To be sure, there is plenty that this highly romanticized map leaves out—the horrific realities of the Mission era, the consequences of L.A.’s water wars, the segregation that was occurring in Mora’s day. Some of his cartoon-like figures are racist stereotypes, including depictions of African Americans in servile roles, black-faced minstrel-show characters in Hollywood, and childlike Native Americans being swindled out of land in exchange for trinkets. Overall, the heroes of Los Angeles history have a distinctly paternalistic and pale hue. The map is very much a product of its age.
In other ways, though, its message is unusually inclusive. Mora’s characters are not big capitalists and celebrities, but mostly regular (if white) folks. The sheer volume of characters it celebrates seems to stress the large number of people it took to build the big city out of a dusty little pueblo. And it’s full of joyful and eccentric touches—strolling chinchillas, friendly mermaids, ostriches, and even a dinosaur stuck (anachronistically) in the La Brea Tar Pits. Mora’s map is about the place that Los Angeles was, and can be, for an everyday person.
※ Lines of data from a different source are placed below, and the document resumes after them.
(** A section head comes before any entry can be stored. *)
Definition has_section (ls : list src_line) : bool :=
  existsb (λ l, match l with SSection _ _ _ _ _ => true | _ => false end) ls.

Lemma denote_nonempty ls st :
  has_section ls || nonempty st = true → nonempty (fold_left (λ st l, denote_line l st) ls st) = true.
Proof.
  revert st. induction ls as [|l ls IH]; intros st; simpl; [by destruct st|].
  intros Hh. apply IH. destruct l, st as [|[s o] st]; simpl in *; rewrite ?orb_true_r in *; done.
Qed.

(** *** An entry whose value is not acceptable *)

Definition bad_line (ws1 key ws2 after : bytes) : bytes := ws1 ++ key ++ ws2 ++ char "=" :: after.

(** Nothing, or nothing acceptable, between the "=" and the comment. *)
Definition bad_value (after : bytes) : bool :=
  let value := ProfileTrim (before_comment (rtrim after)) in negb (nonempty value && IsValidValue value).

(** What follows the line: the end of the file, or a break and more lines. *)
Definition continued (rest : option (eol * src_file)) : bytes :=
  match rest with None => [] | Some (e, f) => eol_bytes e ++ render_file f end.
Definition continued_lines (rest : option (eol * src_file)) : list src_line :=
  match rest with None => [] | Some (_, f) => src_lines f end.

Lemma bad_line_trim ws1 key ws2 after :
  Forall (λ x, is_blank x = true) ws1 → name_ok key = true →
  ∃ c l, ProfileTrim (bad_line ws1 key ws2 after) = c :: l ∧ plain c = true ∧ c :: l = key ++ ws2 ++ char "=" :: rtrim after.
Proof.
  intros H1 Hk. apply name_ok_plain in Hk as (Hne & _ & Hp). destruct key as [|c key]; [done|].
  apply Forall_cons in Hp as [Hc _]. exists c, (key ++ ws2 ++ char "=" :: rtrim after). split; [|done].
  unfold bad_line. simpl. rewrite ProfileTrim_front by (done || by apply plain_spec in Hc as (? & _)). f_equal.
  rewrite (app_assoc key), rtrim_stop by done. by rewrite <- app_assoc.
Qed.

Lemma bad_line_read ws1 key ws2 after sec o base coms :
  Forall (λ x, is_blank x = true) ws1 → Forall (λ x, is_blank x = true) ws2 → name_ok key = true → bad_value after = true →
  Forall (λ c, plain c = true) sec →
  do_line (bad_line ws1 key ws2 after) {| SectionHead := item_of (sec, o) :: base; CommentHead := coms |} =
  Ok {| SectionHead := failed_item sec :: item_of (sec, o) :: base; CommentHead := coms |}.
Proof.
  intros H1 H2 Hk Hbad Hs. unfold do_line. destruct (bad_line_trim ws1 key ws2 after H1 Hk) as (c & l & -> & Hc & Hl).
  rewrite process_entry, Hl by done. cbn [SectionHead CommentHead]. rewrite ProfileGetEntry_entry by done. cbv zeta.
  by rewrite (proj1 (negb_true_iff _) Hbad).
Qed.

(** An entry under an item whose section name is freed reads it. *)
Lemma entry_under_failed ws1 key ws2 ws3 value ws4 com sec base coms :
  wf_line (SEntry ws1 key ws2 ws3 value ws4 com) = true →
  do_line (render_line (SEntry ws1 key ws2 ws3 value ws4 com)) {| SectionHead := failed_item sec :: base; CommentHead := coms |} =
  Stop Undefined.
Proof.
  intros Hw. simpl in Hw. split_wf. unfold do_line. cbn [render_line].
  destruct (bad_line_trim ws1 key ws2 (ws3 ++ value ++ ws4 ++ com)) as (c & l & Ht & Hc & Hl); [done..|].
  unfold bad_line in Ht. rewrite Ht, process_entry, Hl by done. cbn [SectionHead]. unfold ProfileGetEntry.
  pose proof (name_ok_plain key ltac:(done)) as (Hne & Hv & Hp). rewrite span_key by done.
  pose proof (ProfileTrim_name [] key ws2) as Hn. simpl in Hn. rewrite Hn, Hv by done.
  replace (nonempty (key ++ ws2)) with true by (by destruct key). by destruct key.
Qed.

Lemma file_under_failed f sec base coms :
  forallb wf_line (src_lines f) = true → entry_before_section (src_lines f) = true →
  fold_res do_line (lines (render_file f)) {| SectionHead := failed_item sec :: base; CommentHead := coms |} = Stop Undefined.
Proof.
  destruct f as [ls l]. unfold src_lines, render_file. cbn [body last_line]. fold (render_body ls). intros Hw He.
  assert (Hlast : ∀ l ls coms, wf_line l = true → entry_before_section (l :: ls) = true →
    do_line (render_line l) {| SectionHead := failed_item sec :: base; CommentHead := coms |} = Stop Undefined ∨
    entry_before_section ls = true ∧ ∃ coms', do_line (render_line l) {| SectionHead := failed_item sec :: base; CommentHead := coms |}
      = Ok {| SectionHead := failed_item sec :: base; CommentHead := coms' |}).
  { clear. intros l ls coms Hw He. destruct (is_entry l) eqn:El.
    - left. destruct l; try done. by apply entry_under_failed.
    - right. destruct (do_line_denotes l [] (failed_item sec :: base) coms Hw) as (coms' & Hd & _); [constructor|by rewrite El|].
      split; [by destruct l|]. exists coms'. destruct l; try done; exact Hd. }
  revert coms. induction ls as [|[l' e] ls IH]; intros coms; cbn [map fst app forallb] in *.
  - rewrite andb_true_r in Hw. unfold render_body. cbn [map concat app]. rewrite lines_unbroken by (by apply wf_line_unbroken).
    cbn [fold_res]. by destruct (Hlast l [] coms Hw He) as [->|[? _]].
  - apply andb_true_iff in Hw as [Hl Hls]. unfold render_body. cbn [map concat fst snd].
    rewrite <- app_assoc, lines_eol by (by apply wf_line_unbroken).
    destruct (Hlast l' _ coms Hl He) as [->|[He' [coms' ->]]]; cbn [res_bind]; [done|]. by apply IH.
Qed.

(** C22: one entry of a section, wherever it is in a file that is otherwise of the grammar, whose value is missing or not
    acceptable is not reported, but the reader keeps an item whose strings it has freed.  If another
    entry follows before the next section, the reader copies its freed section name while
    it opens the file.  Otherwise the file opens; then the look-ups that are answered by the sections after it
    succeed, every other look-up of an entry or of a section reads freed memory, and closing the
    file frees the strings a second time. *)
Theorem bad_value_poisons_context ls ws1 key ws2 after rest :
  forallb wf_line (map fst ls) = true → has_section (map fst ls) = true →
  forallb is_sep ws1 = true → forallb is_sep ws2 = true → name_ok key = true → unbroken_b after = true → bad_value after = true →
  forallb wf_line (continued_lines rest) = true →
  let newer := file_entries None (continued_lines rest) in
  let opened := OpenIniFile (Some (render_body ls ++ bad_line ws1 key ws2 after ++ continued rest)) in
  if entry_before_section (continued_lines rest) then opened = Stop Undefined
  else ∃ ctx, opened = Ok (Some ctx) ∧
    (∀ sec k, GetStringFromDataFile (Some ctx) sec k =
       match lookup_in (reverse newer) sec k with Some v => Ok (true, Live v) | None => Stop Undefined end) ∧
    (∀ sec, IsValidSection (Some ctx) (Some sec) =
       if existsb (λ e, streq (fst (fst e)) sec) newer then Ok true else Stop Undefined) ∧
    CloseIniFile (Some ctx) = Stop Undefined.
Proof.
  intros Hls Hsec H1 H2 Hk Hu Hbad Hrest. cbv zeta.
  rewrite OpenIniFile_lines by (by destruct (render_body ls), ws1, key).
  change empty_context with {| SectionHead := map item_of [] ++ []; CommentHead := [] |}.
  destruct (read_body_denotes ls (bad_line ws1 key ws2 after ++ continued rest) [] [] [] Hls) as (Hst & coms & ->);
    [constructor|by left|].
  pose proof (denote_nonempty (map fst ls) []) as Hne. rewrite Hsec in Hne. specialize (Hne eq_refl).
  destruct (fold_left _ (map fst ls) []) as [|[sec o] st]; [done|]. clear Hne. apply Forall_cons in Hst as [Hsp _].
  rewrite app_nil_r. cbn [map].
  pose proof (bad_line_read ws1 key ws2 after sec o (map item_of st) coms (sep_blanks _ H1) (sep_blanks _ H2) Hk Hbad Hsp) as Hread.
  assert (Hub : unbroken (bad_line ws1 key ws2 after)).
  { unfold bad_line. repeat apply Forall_app_2; [by apply sep_unbroken'|by apply name_unbroken|by apply sep_unbroken'|].
    constructor; [done|by apply unbroken_b_spec]. }
  destruct rest as [[e f]|]; cbn [continued continued_lines] in *.
  - rewrite app_assoc, lines_eol, Hread by done. cbn [res_bind].
    destruct (entry_before_section (src_lines f)) eqn:Hf; [by rewrite file_under_failed|].
    destruct (read_file_denotes f [] (failed_item sec :: item_of (sec, o) :: map item_of st) coms Hrest) as (_ & coms' & Hr);
      [constructor|by right|]. cbn [map app] in Hr. rewrite Hr. cbn [res_bind]. eexists. split; [done|].
    split_and!; [intros s k|intros s|by apply close_freed].
    + unfold GetStringFromDataFile. cbn [SectionHead]. by rewrite get_string_on, entries_denote, app_nil_r.
    + unfold IsValidSection. cbn [SectionHead]. by rewrite valid_section_on, entries_denote, app_nil_r, existsb_reverse.
  - rewrite app_nil_r, lines_unbroken by done. cbn [fold_res]. rewrite Hread. cbn [res_bind].
    eexists. split; [done|]. by split_and!.
Qed.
Who was this artist who made maps not for navigation, but as expressions of a place he loved? Born in Uruguay, Jo Mora arrived in the U.S. as a boy in 1880. At 15, he was working as a graphic artist for Boston newspapers. Eventually he moved to California, settling in San Jose and the Monterey peninsula, and become an accomplished sculptor, book illustrator, muralist, writer and historian of the Southwest United States. His books on the early vaqueros and the pre-state Californios continue to be definitive, and his regular visits to L.A. left a trail of artworks in theaters, homes, and various public institutions.
Jo died in 1947, but over the last 70-plus years, his work has steadily gained stature. And though he only created them as a sideline from his busy artistic career, his cartes are masterpieces of the genre. From his picture of L.A., I traveled to Mora’s Carmel, Grand Canyon, Yellowstone, and beyond.
Thirty years later, I still do not get moony over stacks of nautical charts. But I do remember that the blue in their oceans signifies something grand, the sort of feeling that Mora was so good at evoking and that transforms an otherwise dry image into something more than good gift-wrapping paper. Since encountering Mora’s work, I can look at all forms of cartography with greater appreciation. I even dream about maps. (To be honest, I have nightmares where I can’t find them.)
In my decades running the map collection, I have been given many awards, and had the opportunity to take on many projects beyond my day-to-day work, authoring books, appearing in documentaries, and contributing to Los Angeles magazine and many other publications. But while others in my trade can opine at great length about maps of antiquity—Ptolemy, Mercator, Ortellius—I get charged up when I can pull out the Mora from our drawers. Soon, he’ll make it onto the walls: After including many of Mora’s maps in smaller exhibits over the years, next year, the library plans to display several of them, with the help of the Jo Mora Trust. He opened my eyes to the wonder that a map can hold, and my hope is to help all of our library-goers to do the same.